The agreement would phase out all tariffs between the two countries over a period of 10 years - turning the entire area between the Rio Grande and the Arctic into one gigantic free-trade zone, by far the world's largest. In a world tantalized by breathtaking revolutions in trading opportunities but threatened by short-sighted provincialism and protectionism, it would be a stunning breakthrough and a model for the future.
North Americans on both sides of the border would benefit twice from the agreement - as consumers and as workers. By ending tariffs which average about 10 percent for U.S. goods sold in Canada and 5 percent for Canadian products entering the United States, it would lower retail prices on a wide range of items. By opening new markets to producers it would stimulate investment, profit - and payrolls.

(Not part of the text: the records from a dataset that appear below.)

Lemma lang_plus p w :
  lang (plus (Chr p)) w <-> w <> [] /\ forallb p w = true.
Proof.
  unfold plus. simpl. split.
  - intros (u & v & -> & (c & -> & Hc) & Hv). simpl. rewrite Hc, Hv.
    split; [discriminate | reflexivity].
  - intros [Hne Hp]. destruct w as [| c w']; [congruence|].
    simpl in Hp. apply andb_true_iff in Hp. destruct Hp as [Hc Hp].
    exists [c], w'. split; [reflexivity|]. split; [exists c; auto | exact Hp].
Qed.

(** *** The first match *)
Lemma hd_flat_map_head {A B : Type} (K : A -> list B) L y0 z :
  hd_error L = Some y0 -> hd_error (K y0) = Some z ->
  hd_error (flat_map K L) = Some z.
Proof.
  destruct L as [| a t]; simpl; [discriminate|]. intros H; inversion H; subst.
  destruct (K y0); simpl; [discriminate | auto].
Qed.

Lemma hd_flat_map_unique {A B : Type} (K : A -> list B) L y0 z :
  (forall y, In y L -> K y <> [] -> y = y0) ->
  In y0 L -> hd_error (K y0) = Some z ->
  hd_error (flat_map K L) = Some z.
Proof.
  intros Hu Hin Hz. induction L as [| a t IH]; [contradiction|].
  simpl. destruct (K a) as [| b l] eqn:Ea.
  - simpl. apply IH.
    + intros y Hy. apply Hu. right. exact Hy.
    + destruct Hin as [-> | Hin]; [|exact Hin]. rewrite Ea in Hz. discriminate.
  - assert (a = y0) by (apply Hu; [left; reflexivity | rewrite Ea; discriminate]).
    subst a. rewrite Ea in Hz. exact Hz.
Qed.

Lemma hd_star_chr_greedy p cs w s :
  forallb p w = true ->
  match s with c :: _ => p c = false | [] => True end ->
  hd_error (star_chr p true cs (w ++ s)) = Some (mkState s cs).
Proof.
  intros Hp Hs. induction w as [| c w' IH]; simpl.
  - destruct s as [| c t]; [reflexivity|]. simpl. rewrite Hs. reflexivity.
  - simpl in Hp. apply andb_true_iff in Hp. destruct Hp as [Hc Hp]. rewrite Hc.
    specialize (IH Hp). destruct (star_chr p true cs (w' ++ s)); [discriminate|].
    exact IH.
Qed.

(** *** Where a run of a character class ends *)
Lemma run_unique (p : code_unit -> bool) : forall u u' s s',
  u ++ s = u' ++ s' ->
  forallb p u = true -> forallb p u' = true ->
  match s with c :: _ => p c = false | [] => True end ->
  match s' with c :: _ => p c = false | [] => True end ->
  u = u' /\ s = s'.
Proof.
  induction u as [| c u IH]; intros u' s s' E Hu Hu' Hs Hs'.
  - destruct u' as [| c' u'']; [auto|]. simpl in E. subst s.
    simpl in Hu'. apply andb_true_iff in Hu'. destruct Hu'. congruence.
  - destruct u' as [| c' u''].
    + simpl in E. subst s'. simpl in Hu. apply andb_true_iff in Hu. destruct Hu. congruence.
    + simpl in E. inversion E; subst. simpl in Hu, Hu'.
      apply andb_true_iff in Hu. apply andb_true_iff in Hu'.
      destruct (IH u'' s s') as [-> ->]; tauto.
Qed.

Lemma forallb_rev' {A : Type} (p : A -> bool) l :
  forallb p (rev l) = forallb p l.
Proof.
  induction l as [| a t IH]; simpl; [reflexivity|].
  rewrite forallb_app, IH. simpl. rewrite andb_true_r. apply andb_comm.
Qed.

Lemma run_unique_end (p : code_unit -> bool) a a' t t' :
  a ++ t = a' ++ t' ->
  forallb p t = true -> forallb p t' = true ->
  match rev a with c :: _ => p c = false | [] => True end ->
  match rev a' with c :: _ => p c = false | [] => True end ->
  a = a' /\ t = t'.
Proof.
  intros E Ht Ht' Ha Ha'.
  assert (E' : rev t ++ rev a = rev t' ++ rev a')
    by (rewrite <- !rev_app_distr, E; reflexivity).
  destruct (run_unique p (rev t) (rev t') (rev a) (rev a') E') as [H1 H2].
  - rewrite forallb_rev'. exact Ht.
  - rewrite forallb_rev'. exact Ht'.
  - exact Ha.
  - exact Ha'.
  - split.
    + rewrite <- (rev_involutive a), H2, rev_involutive. reflexivity.
    + rewrite <- (rev_involutive t), H1, rev_involutive. reflexivity.
Qed.

(** Decide every comparison of a character against a constant by
    arithmetic, given bounds on the character. *)
Ltac decide_class :=
  repeat match goal with
         | |- context [N.leb ?a ?b] =>
             first [ replace (N.leb a b) with true
                       by (symmetry; apply N.leb_le; lia)
                   | replace (N.leb a b) with false
                       by (symmetry; apply N.leb_gt; lia) ]
         | |- context [N.eqb ?a ?b] =>
             first [ replace (N.eqb a b) with false
                       by (symmetry; apply N.eqb_neq; lia)
                   | replace (N.eqb a b) with true
                       by (symmetry; apply N.eqb_eq; lia) ]
         end.

Lemma is_digit_bounds c : is_digit c = true <-> (48 <= c <= 57)%N.
Proof.
  unfold is_digit. rewrite andb_true_iff, !N.leb_le. reflexivity.
Qed.

Lemma is_upper_bounds c : is_upper c = true <-> (65 <= c <= 90)%N.
Proof.
  unfold is_upper. rewrite andb_true_iff, !N.leb_le. reflexivity.
Qed.

Lemma digit_not_space c : is_digit c = true -> is_space c = false.
Proof.
  intros H. apply is_digit_bounds in H. unfold is_space. decide_class. reflexivity.
Qed.

Lemma upper_not_space c : is_upper c = true -> is_space c = false.
Proof.
  intros H. apply is_upper_bounds in H. unfold is_space. decide_class. reflexivity.
Qed.

Lemma space_not_digit c : is_space c = true -> is_digit c = false.
Proof. intros H. destruct (is_digit c) eqn:E; [|reflexivity].
  apply digit_not_space in E. congruence. Qed.

Lemma line_terminator_space c : is_line_terminator c = true -> is_space c = true.
Proof.
  unfold is_line_terminator. rewrite !orb_true_iff, !N.eqb_eq.
  intros [[[-> | ->] | ->] | ->]; reflexivity.
Qed.

Lemma forallb_impl {A : Type} (p q : A -> bool) l :
  (forall a, p a = true -> q a = true) -> forallb p l = true -> forallb q l = true.
Proof.
  intros H. induction l as [| a t IH]; simpl; [auto|].
  intros E. apply andb_true_iff in E. destruct E as [E1 E2].
  rewrite (H _ E1), (IH E2). reflexivity.
Qed.

Lemma sem_group_plain input i a x y : plain a = true ->
  sem input (Group i a) x y <->
  exists w, rest x = w ++ rest y /\ lang a w /\ caps y = (i, w) :: caps x.
Proof.
  intros Hp. rewrite sem_group by (apply plain_supported; exact Hp). split.
  - intros (z & w & Hz & Hw & ->). apply (sem_lang input a Hp) in Hz.
    destruct Hz as (w' & Hw' & Hc & Hl).
    assert (w' = w) by (rewrite Hw in Hw'; apply app_inv_tail in Hw'; congruence).
    subst w'. exists w. simpl. rewrite Hc. auto.
  - intros (w & Hw & Hl & Hc). exists (mkState (rest y) (caps x)), w. simpl.
    split; [|split; [exact Hw|]].
    + apply (sem_lang input a Hp). exists w. simpl. auto.
    + destruct y; simpl in *; congruence.
Qed.

Lemma matches_nonempty_sem input r y :
  supported r = true -> matches input r y <> [] -> exists y', sem input r y y'.
Proof.
  intros Hs Hne. destruct (matches input r y) as [| z l] eqn:E; [congruence|].
  exists z. apply matches_sem; [exact Hs|]. rewrite E. left. reflexivity.
Qed.

Lemma stage_unique input a R x y0 z :
  supported a = true ->
  (forall y, sem input a x y -> matches input R y <> [] -> y = y0) ->
  sem input a x y0 ->
  hd_error (matches input R y0) = Some z ->
  hd_error (matches input (a >> R) x) = Some z.
Proof.
  intros Hs Hu H0 Hz. simpl. apply hd_flat_map_unique with (y0 := y0).
  - intros y Hy. apply Hu. apply matches_sem; assumption.
  - apply matches_sem; assumption.
  - exact Hz.
Qed.

Lemma stage_head input a R x y0 z :
  hd_error (matches input a x) = Some y0 ->
  hd_error (matches input R y0) = Some z ->
  hd_error (matches input (a >> R) x) = Some z.
Proof. intros. simpl. eapply hd_flat_map_head; eauto. Qed.

Lemma hd_plus_chr input p w s cs :
  w <> [] -> forallb p w = true ->
  match s with c :: _ => p c = false | [] => True end ->
  hd_error (matches input (plus (Chr p)) (mkState (w ++ s) cs)) = Some (mkState s cs).
Proof.
  intros Hne Hp Hs. destruct w as [| c w']; [congruence|].
  simpl in Hp. apply andb_true_iff in Hp. destruct Hp as [Hc Hp].
  unfold plus.
  change (matches input (Chr p >> Star true (Chr p)) (mkState ((c :: w') ++ s) cs))
    with (flat_map (matches input (Star true (Chr p)))
            (matches input (Chr p) (mkState (c :: w' ++ s) cs))).
  simpl matches at 2. rewrite Hc. cbn [flat_map]. rewrite app_nil_r.
  change (matches input (Star true (Chr p)) (mkState (w' ++ s) cs))
    with (star_loop (matches input (Chr p)) true (S (List.length (w' ++ s)))
            (mkState (w' ++ s) cs)).
  rewrite star_loop_chr by lia. apply hd_star_chr_greedy; assumption.
Qed.

(** *** Runs and their ends *)

Lemma starts_stops (q p : code_unit -> bool) s :
  (forall c, q c = true -> p c = false) -> begins_with q s = true -> stops p s.
Proof. destruct s as [| c t]; simpl; [auto|]. intros H E. apply H. exact E. Qed.
(** Splicing at [x] takes one occurrence of [x] away, if there is one. *)
Lemma occurrences_splice_self (x : A) (l : list A) :
  occurrences x (Js.spliceIndexOf x l) = occurrences x l - 1.
Proof.
  unfold Js.spliceIndexOf.
  destruct (Js.indexOf x l) as [i|] eqn:E.
  - revert i E. induction l as [|y l IH]; intros i E; [done|].
    cbn [Js.indexOf] in E. rewrite occurrences_cons.
    destruct (decide (x = y)) as [->|Hne].
    + injection E as <-. cbn [Js.removeAt]. destruct (decide (y = y)); [lia|done].
    + destruct (Js.indexOf x l) as [j|] eqn:Ej; [|done]. injection E as <-.
      cbn [Js.removeAt]. rewrite occurrences_cons, (IH j eq_refl).
      destruct (decide (y = x)); [congruence | lia].
  - apply indexOf_None in E. pose proof (occurrences_removelast x l) as Hle.
    rewrite (occurrences_absent x l E) in *. lia.
Qed.

End Occurrences.


Section Renames.
Variable isSame : EntityProperty -> Column -> option nat -> IsSame.
Variable supportsColumnAlter : bool.
Variable supportsSchemaConstraints : bool.
Variable getIndexName : string -> list string -> IndexKind -> string.
Variable isImplicitIndex : string -> bool.

Abbreviation diff' :=
  (computeTableDifference isSame supportsColumnAlter supportsSchemaConstraints
     getIndexName isImplicitIndex).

Scripps Howard News Service quotes William Lilley of the American Business Conference, an association of high-growth firms, as estimating that the pact would add as much as $17 billion a year and 750,000 new jobs to the U.S. economy. And that is just the short run.
What's more, the U.S. would be assured of secure access to Canada's vast energy resources, which can be particularly valuable if other foreign sources are jeopardized. Under the agreement, Canada is to provide the U.S. with non-discriminatory access to oil, gas, and electricity at essentially the same prices Canadians pay. This can save American consumers billions of dollars if there is another oil shortage.
If they care about about competitiveness and prosperity, America's lawmakers should vote for this agreement with enthusiasm and without delay.